New work from professors at Harvard and MIT suggests the reason that mathematicians have struggled to explain how deep learning works is that these systems are best viewed through the lens of physics instead. 

Physics looks at the universe in layers. Different sets of rules and laws govern our understanding of particles and atoms at one end of the spectrum, and the workings of planetary systems at the other, with many other layers in between. If approached in the same way, deep learning starts to make more sense. 

One example is the identification of a cat in an image. A mathematical approach would require identification of all cats at all scales and rotations but a deep learning / physics approach means that you can learn what a cat looks like and then view it at any scale or rotation dramatically simplifying the task. The layered structure extracts and simplifies the problem with each layer dramatically reducing the complexity of the task and improving the performance. If we look at the laws of physics and how we can use them to explain the motion of a rubber ball we don't have to learn everything from scratch but can use the laws of conservation of momentum, gravity, conversion of kinetic energy to potential and back to kinetic again and quickly discern the future motion of the ball.

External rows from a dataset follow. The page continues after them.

Definition set_agent (id name : string) (caps : slice string) (a : AgentConfig) : AgentConfig :=
  mkAgent id name caps (AgentCfg_Model a) (AgentCfg_Publisher a) (AgentCfg_Tags a).

(** [envMappings]. *)
Definition envMappings : list (string * (string -> Config -> Config)) :=
  [("MCP_SERVER_PORT", fun v => on_Server (set_listen (fun l =>
      mkListen (Listen_Address l) (parseInt v (Listen_Port l)))));
   ("MCP_SERVER_ADDRESS", fun v => on_Server (set_listen (fun l => mkListen v (Listen_Port l))));
   ("MCP_SERVER_TRANSPORT", fun v => on_Server (fun s =>
      mkServer (Listen s) v (ReadTimeout s) (WriteTimeout s) (IdleTimeout s)
        (GracefulShutdown s) (MaxConnections s) (Security s)));
   ("MCP_UPSTREAM_URL", fun v => on_Upstream (fun u =>
      mkUpstream v (Upstream_Transport u) (Upstream_Timeout u) (ConnectionPool u) (Retry u)
        (CircuitBreaker u)));
   ("MCP_AGENT_ID", fun v => on_Agent (fun a =>
      set_agent v (AgentCfg_Name a) (AgentCfg_Capabilities a) a));
   ("MCP_AGENT_NAME", fun v => on_Agent (fun a =>
      set_agent (AgentCfg_ID a) v (AgentCfg_Capabilities a) a));
   ("MCP_AGENTFACTS_MODE", fun v => on_AgentFacts (fun f =>
      mkAgentFacts v (MaxAge f) (ClockSkew f) (AllowedDIDs f) (VerifyLogProof f) (Facts_Cache f)));
   ("MCP_POLICY_MODE", fun v => on_Policy (fun p => set_policy v (PolicyDir p) (DataFile p) p));
   ("MCP_POLICY_RULES_DIR", fun v => on_Policy (fun p =>
      set_policy (Policy_Mode p) v (DataFile p) p));
   ("MCP_POLICY_DATA_FILE", fun v => on_Policy (fun p =>
      set_policy (Policy_Mode p) (PolicyDir p) v p));
   ("MCP_AUDIT_ENABLED", fun v => on_Audit (fun a =>
      mkAudit (parseBool v) (DBPath a) (Audit_BufferSize a) (Audit_FlushInterval a)
        (RetentionDays a) (Capture a)));
   ("MCP_AUDIT_DB_PATH", fun v => on_Audit (fun a =>
      mkAudit (Audit_Enabled a) v (Audit_BufferSize a) (Audit_FlushInterval a)
        (RetentionDays a) (Capture a)));
   ("MCP_METRICS_ENABLED", fun v => on_Metrics (fun m =>
      mkMetrics (parseBool v) (Metrics_Address m) (Metrics_Port m) (Metrics_Path m)));
   ("MCP_METRICS_PORT", fun v => on_Metrics (fun m =>
      mkMetrics (Metrics_Enabled m) (Metrics_Address m) (parseInt v (Metrics_Port m))
        (Metrics_Path m)));
   ("MCP_HEALTH_ENABLED", fun v => on_Health (fun h =>
      mkHealth (parseBool v) (Health_Address h) (Health_Port h) (LivenessPath h)
        (ReadinessPath h)));
   ("MCP_HEALTH_PORT", fun v => on_Health (fun h =>
      mkHealth (Health_Enabled h) (Health_Address h) (parseInt v (Health_Port h))
        (LivenessPath h) (ReadinessPath h)));
   ("MCP_LOGGING_LEVEL", fun v => on_Logging (fun l => mkLogging v (Format l) (Output l) (File l)));
   ("MCP_LOGGING_FORMAT", fun v => on_Logging (fun l => mkLogging (Level l) v (Output l) (File l)));
   ("MCP_TLS_ENABLED", fun v => on_TLS (fun t =>
      mkTLS (parseBool v) (CertFile t) (KeyFile t) (CAFile t) (MinVersion t) (ClientAuth t)));
   ("MCP_TLS_CERT_FILE", fun v => on_TLS (fun t =>
      mkTLS (TLS_Enabled t) v (KeyFile t) (CAFile t) (MinVersion t) (ClientAuth t)));
   ("MCP_TLS_KEY_FILE", fun v => on_TLS (fun t =>
      mkTLS (TLS_Enabled t) (CertFile t) v (CAFile t) (MinVersion t) (ClientAuth t)))].

(** One variable: unset and empty are the same to [os.Getenv]. *)
Definition override (getenv : string -> string) (cfg : Config)
    (m : string * (string -> Config -> Config)) : Config :=
  if bool_decide (getenv m.1 = "") then cfg else m.2 (getenv m.1) cfg.

Definition applyListOverrides (getenv : string -> string) (cfg : Config) : Config :=
  let caps := getenv "MCP_AGENT_CAPABILITIES" in
  let cfg := if bool_decide (caps = "") then cfg
    else on_Agent (fun a => set_agent (AgentCfg_ID a) (AgentCfg_Name a)
                              (Some (split_char "," caps)) a) cfg in
  let dids := getenv "MCP_AGENTFACTS_ALLOWED_DIDS" in
  if bool_decide (dids = "") then cfg
  else on_AgentFacts (fun f => mkAgentFacts (Facts_Mode f) (MaxAge f) (ClockSkew f)
         (Some (split_char "," dids)) (VerifyLogProof f) (Facts_Cache f)) cfg.

(** [order] is [envMappings] in the order the iteration visits it. *)
Definition applyEnvOverrides (order : list (string * (string -> Config -> Config)))
    (getenv : string -> string) (cfg : Config) : Config :=
  applyListOverrides getenv (foldl (override getenv) cfg order).

(** ** Validation and loading *)

Definition validate (cfg : Config) : result string unit :=
  let port := Listen_Port (Listen (Server cfg)) in
  if (port <? 1)%Z || (port >? 65535)%Z then Err ("invalid server port: " +:+ itoa port)
  else if negb (bool_decide (Server_Transport (Server cfg) ∈ ["sse"; "stdio"; "http"])) then
    Err ("invalid server transport: " +:+ Server_Transport (Server cfg)
         +:+ " (must be sse, stdio, or http)")
  else if negb (bool_decide (Facts_Mode (AgentFacts cfg) ∈ ["disabled"; "optional"; "required"]))
  then Err ("invalid agentfacts mode: " +:+ Facts_Mode (AgentFacts cfg)
            +:+ " (must be disabled, optional, or required)")
  else if negb (bool_decide (Policy_Mode (Policy cfg) ∈ ["audit"; "enforce"])) then
    Err ("invalid policy mode: " +:+ Policy_Mode (Policy cfg) +:+ " (must be audit or enforce)")
  else if negb (bool_decide (Level (Logging cfg) ∈ ["debug"; "info"; "warn"; "error"])) then
    Err ("invalid logging level: " +:+ Level (Logging cfg)
         +:+ " (must be debug, info, warn, or error)")
  else Ok tt.

Definition Load (readFile : string -> result string string)
    (yaml_unmarshal : string -> result string Config)
    (order : list (string * (string -> Config -> Config))) (getenv : string -> string)
    (path : string) : result string Config :=
  data ← wrap_err "reading config file" (readFile (filepath_Clean path));
  cfg ← wrap_err "parsing config file" (yaml_unmarshal data);
  let cfg := applyEnvOverrides order getenv (applyDefaults cfg) in
  _ ← wrap_err "validating config" (validate cfg);
  Ok cfg.

Definition Config_String (c : Config) : string :=
  "Config{version=" +:+ Version c +:+ ", server=" +:+ Listen_Address (Listen (Server c)) +:+ ":"
  +:+ itoa (Listen_Port (Listen (Server c))) +:+ ", transport="
  +:+ Server_Transport (Server c) +:+ ", policy_mode=" +:+ Policy_Mode (Policy c) +:+ "}".

Definition MaskSensitive (c : Config) : Config :=
  if bool_decide (KeyFile (TLS c) = "") then c
  else on_TLS (fun t => mkTLS (TLS_Enabled t) (CertFile t) "****" (CAFile t) (MinVersion t)
                          (ClientAuth t)) c.

Definition GetEnvMapping : list (string * string) :=
  [("server.port", "MCP_SERVER_PORT"); ("server.address", "MCP_SERVER_ADDRESS");
   ("server.transport", "MCP_SERVER_TRANSPORT"); ("upstream.url", "MCP_UPSTREAM_URL");
   ("agent.id", "MCP_AGENT_ID"); ("agent.name", "MCP_AGENT_NAME");
   ("agent.capabilities", "MCP_AGENT_CAPABILITIES"); ("agentfacts.mode", "MCP_AGENTFACTS_MODE");
   ("agentfacts.allowed_dids", "MCP_AGENTFACTS_ALLOWED_DIDS"); ("policy.mode", "MCP_POLICY_MODE");
   ("policy.rules_dir", "MCP_POLICY_RULES_DIR"); ("policy.data_file", "MCP_POLICY_DATA_FILE");
   ("audit.enabled", "MCP_AUDIT_ENABLED"); ("audit.db_path", "MCP_AUDIT_DB_PATH");
   ("metrics.enabled", "MCP_METRICS_ENABLED"); ("metrics.port", "MCP_METRICS_PORT");
   ("health.enabled", "MCP_HEALTH_ENABLED"); ("health.port", "MCP_HEALTH_PORT");
   ("logging.level", "MCP_LOGGING_LEVEL"); ("logging.format", "MCP_LOGGING_FORMAT");
   ("tls.enabled", "MCP_TLS_ENABLED"); ("tls.cert_file", "MCP_TLS_CERT_FILE");
   ("tls.key_file", "MCP_TLS_KEY_FILE")].

(** ** Lemmas *)

Lemma or_str_idem x d : or_str (or_str x d) d = or_str x d.
Proof. unfold or_str. repeat case_bool_decide; congruence. Qed.

Lemma or_Z_idem x d : or_Z (or_Z x d) d = or_Z x d.
Proof. unfold or_Z. destruct (Z.eqb_spec x 0); [|by destruct (Z.eqb_spec x 0)]. by case_match. Qed.

(** The setters touch different fields. *)
Lemma setters_commute m1 m2 v1 v2 (c : Config) :
  In m1 envMappings -> In m2 envMappings -> m1.1 <> m2.1 ->
  m1.2 v1 (m2.2 v2 c) = m2.2 v2 (m1.2 v1 c).
Proof.
  intros H1 H2. unfold envMappings in H1, H2.
  repeat (destruct H1 as [<-|H1];
    [repeat (destruct H2 as [<-|H2]; [by intros|]); by destruct H2|]).
  by destruct H1.
Qed.

Lemma override_commute getenv m1 m2 c :
  In m1 envMappings -> In m2 envMappings -> m1.1 <> m2.1 ->
  override getenv (override getenv c m1) m2 = override getenv (override getenv c m2) m1.
Proof.
  intros H1 H2 Hne. unfold override.
  repeat case_bool_decide; auto. by apply setters_commute; auto.
Qed.

Lemma envMappings_NoDup : NoDup (map fst envMappings).
Proof. apply (bool_decide_unpack _). vm_compute. exact I. Qed.

Lemma foldl_override_perm getenv l1 l2 :
  l1 ≡ₚ l2 -> (forall m, In m l1 -> In m envMappings) -> NoDup (map fst l1) ->
  forall c, foldl (override getenv) c l1 = foldl (override getenv) c l2.
Proof.
  induction 1 as [|m l1 l2 _ IH|m1 m2 l|l1 l2 l3 H12 IH1 H23 IH2]; intros Hin Hnd c; simpl.
  - done.
  - simpl in Hnd. apply list.NoDup_cons in Hnd as [_ Hnd]. apply IH; [|done].
    intros m' Hm'. apply Hin. by right.
  - simpl in Hnd. apply list.NoDup_cons in Hnd as [Hn _].
    rewrite override_commute; [done|apply Hin; simpl; auto..|].
    intros He. apply Hn. rewrite He. apply elem_of_cons. by left.
  - rewrite IH1 by done. apply IH2.
    + intros m Hm. apply Hin. by eapply Permutation_in; [symmetry|].
    + by eapply NoDup_Permutation_proper; [symmetry; apply Permutation_map|].
Qed.

(** Parsing the digits that [itoa] writes. *)
Lemma digit_val_char k : (0 <= k < 10)%Z -> digit_val (digit_char (Z.to_nat k)) = Some k.
Proof.
  intros Hk. assert (Z.of_nat (Z.to_nat k) = k) as <- by lia.
  assert (Hn : Z.to_nat k < 10) by lia. revert Hn. generalize (Z.to_nat k). clear.
  intros n Hn. rewrite Nat2Z.id.
  do 10 (destruct n as [|n]; [vm_compute; reflexivity|]). lia.
Qed.

Lemma parse_Z_digits fuel z acc a :
  (0 <= z < 10 ^ Z.of_nat fuel)%Z -> 0 < fuel -> (0 <= a)%Z ->
  exists n, (0 <= n)%Z /\
    parse_digits a (Z_digits fuel z acc) = parse_digits (a * 10 ^ n + z) acc.
Proof.
  revert z acc. induction fuel as [|fuel IH]; intros z acc Hz Hf Ha; [lia|].
  cbn [Z_digits]. destruct (Z.ltb_spec z 10) as [Hlt|Hge].
  - exists 1%Z. split; [lia|]. cbn [parse_digits]. rewrite digit_val_char by (apply Z.mod_pos_bound; lia).
    rewrite Z.mod_small by lia. reflexivity.
  - assert (Hpow : (10 ^ Z.of_nat (S fuel) = 10 * 10 ^ Z.of_nat fuel)%Z).
    { rewrite Nat2Z.inj_succ, Z.pow_succ_r by lia. lia. }
    assert (0 < fuel) as Hf'.
    { destruct fuel; [|lia]. simpl in Hz. lia. }
    destruct (IH (z / 10)%Z (String (digit_char (Z.to_nat (z mod 10))) acc)) as (n & Hn & Heq);
      [|done|done|].
    { split; [apply Z.div_pos; lia|]. apply Z.div_lt_upper_bound; lia. }
    exists (n + 1)%Z. split; [lia|]. rewrite Heq. cbn [parse_digits].
    rewrite digit_val_char by (apply Z.mod_pos_bound; lia). cbn. f_equal.
    rewrite Z.pow_add_r by lia. pose proof (Z.div_mod z 10). lia.
Qed.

This then raises the question around using a set of 'pre-learnt' or optimised layers pre-configured within deep learning networks to improve performance and reduce learning time. If you already have an optimised layer or layers to rotate and scale images why not use these as the basis for the network you use for your next image recognition tasks? Maybe more importantly can this be used to include a set of fundamental laws in deep learning governing the ethical behaviour of AI?